Task directions
From the line containing "rewrite <- (same_index_of" through the last line of the entries below, repeat each line word for word and leave out the rest.

*** Dataset entries ***

Lemma preinstall_follows (ps : list string) (s s' : state) :
  consistent s -> preinstall ensure ps s = Done s' ->
  consistent s' /\ follows s s' /\
  forall p j, In p ps -> index_of p (components s) = Some j ->
    Dict.mem p (manifest s') = true.
Proof.
  revert s. induction ps as [|p ps IH]; intros s Hc H.
  - injection H as <-. split; [exact Hc|].
    split; [apply follows_refl|]. intros p j [].
  - simpl in H. destruct (index_of p (components s)) as [j|] eqn:Ej.
    + destruct (ensure j s) as [s1| |] eqn:E1; try discriminate H.
      destruct (ensure_follows _ _ _ Hc E1) as (C1 & F1 & M1).
      destruct (IH _ C1 H) as (C2 & F2 & M2).
      split; [exact C2|].
      split; [eapply follows_trans; eassumption|].
      intros p0 j0 [<-|Hin] Hj0.
      * destruct (index_of_name _ _ _ Ej) as (c & Hc' & <-).
        eapply follows_manifest; [exact F2|]. exact (M1 c Hc').
      * apply (M2 p0 j0 Hin).
        rewrite (same_index_of _ _ _ (proj1 F1)). exact Hj0.
    + destruct (IH _ Hc H) as (C2 & F2 & M2). split; [exact C2|].
      split; [exact F2|].
      intros p0 j0 [<-|Hin] Hj0; [congruence|].
      exact (M2 p0 j0 Hin Hj0).
Qed.

Lemma ensure_installed_body_follows (i : nat) (s s' : state) :
  consistent s ->
  ensure_installed_body install_fails true ensure i s = Done s' ->
  consistent s' /\ follows s s' /\
  forall c, components s !! i = Some c ->
    Dict.mem (name c) (manifest s') = true.
Proof.
  intros Hcons. unfold ensure_installed_body.
  destruct (components s !! i) as [self|] eqn:Hi; [|discriminate].
  destruct (Dict.mem (name self) (manifest s)) eqn:Hmem.
  { intros [= <-]. split; [|split].
    - apply set_status_consistent; [|exact Hcons].
      intros _ c Hc. congruence.
    - apply set_status_follows.
    - intros c [= <-]. rewrite set_status_manifest. exact Hmem. }
  destruct (_install_status self) eqn:Hst; try discriminate.
  - set (s1 := set_status i _IS_IN_PROGRESS s).
    assert (F1 : follows s s1) by apply set_status_follows.
    assert (C1 : consistent s1)
      by (apply set_status_consistent; [discriminate|exact Hcons]).
    destruct (preinstall ensure (preinstalls self) s1) as [s2| |] eqn:E2;
      try discriminate.
    destruct (preinstall_follows _ _ _ C1 E2) as (C2 & F2 & M2).
    destruct (install_fails (name self)); [discriminate|].
    intros [= <-].
    destruct (same_lookup _ _ _ _ (proj1 F1) Hi) as (c1 & Hc1 & N1 & V1 & P1).
    destruct (same_lookup _ _ _ _ (proj1 F2) Hc1)
      as (c2 & Hc2 & N2 & V2 & P2).
    set (s3 := mkState (components s2) (manifest s2) (installs s2 ++ [i])).
    assert (E3 : set_status i _IS_INSTALLED s3
                 = mkState
                     (<[i := mkComponent (name c2) (version c2)
                               (preinstalls c2) _IS_INSTALLED]>
                        (components s2))
                     (manifest s2) (installs s2 ++ [i])).
    { unfold set_status, s3. simpl. rewrite Hc2. reflexivity. }
    rewrite E3. cbn [components manifest installs].
    set (s4 := mkState _ _ _).
    assert (C4 : consistent s4).
    { intros j c Hj Hs. unfold s4 in Hj |- *. simpl in Hj |- *.
      rewrite dict_mem_set.
      destruct (Nat.eq_dec i j) as [<-|Hne].
      + rewrite list_lookup_insert_eq in Hj
          by (eapply lookup_lt_Some; eauto).
        injection Hj as <-. simpl. rewrite N2, N1, String.eqb_refl.
        reflexivity.
      + rewrite list_lookup_insert_ne in Hj by exact Hne.
        rewrite (C2 j c Hj Hs). apply orb_true_r. }
    assert (F4 : follows s2 s4).
    { split.
      - unfold same_components, s4. simpl.
        rewrite <- (list_insert_id (components s2) i c2 Hc2) at 1.
        apply Forall2_insert; [|simpl; auto].
        generalize (components s2). intros l.
        induction l; constructor; auto.
      - exists [i]. split; [reflexivity|]. split.
        + intros k. unfold s4. simpl. rewrite dict_mem_set. split.
          * intros H. apply orb_true_iff in H as [H|H]; [|auto].
            apply String.eqb_eq in H. right. exists i, c2.
            split; [simpl; auto|]. split; [exact Hc2|congruence].
          * intros [H|(j & c & [<-|[]] & Hc & Hn)];
              [rewrite H; apply orb_true_r|].
            rewrite Hc2 in Hc. injection Hc as <-.
            rewrite <- Hn, N2, N1, String.eqb_refl. reflexivity.
        + intros before j after self0 p j0 E Hj Hp Hj0.
          destruct before as [|x before];
            [|destruct before; discriminate E].
          injection E as <- _. rewrite Hc2 in Hj. injection Hj as <-.
          left. rewrite P2, P1 in Hp.
          apply (M2 p j0 Hp).
          rewrite <- (same_index_of _ _ _ (proj1 F2)). exact Hj0. }
    split; [exact C4|]. split.
    + eapply follows_trans; [exact F1|].
      eapply follows_trans; [exact F2|exact F4].
    + intros c [= <-]. unfold s4. simpl. rewrite dict_mem_set.
      rewrite String.eqb_refl. reflexivity.
  - intros [= <-]. split; [exact Hcons|]. split; [apply follows_refl|].
    intros c [= <-]. apply (Hcons i self Hi Hst).
Qed.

*** End of Dataset entries ***

Written answer
          rewrite <- (same_index_of _ _ _ (proj1 F2)). exact Hj0. }
    split; [exact C4|]. split.
    + eapply follows_trans; [exact F1|].
      eapply follows_trans; [exact F2|exact F4].
    + intros c [= <-]. unfold s4. simpl. rewrite dict_mem_set.
      rewrite String.eqb_refl. reflexivity.
  - intros [= <-]. split; [exact Hcons|]. split; [apply follows_refl|].
    intros c [= <-]. apply (Hcons i self Hi Hst).
Qed.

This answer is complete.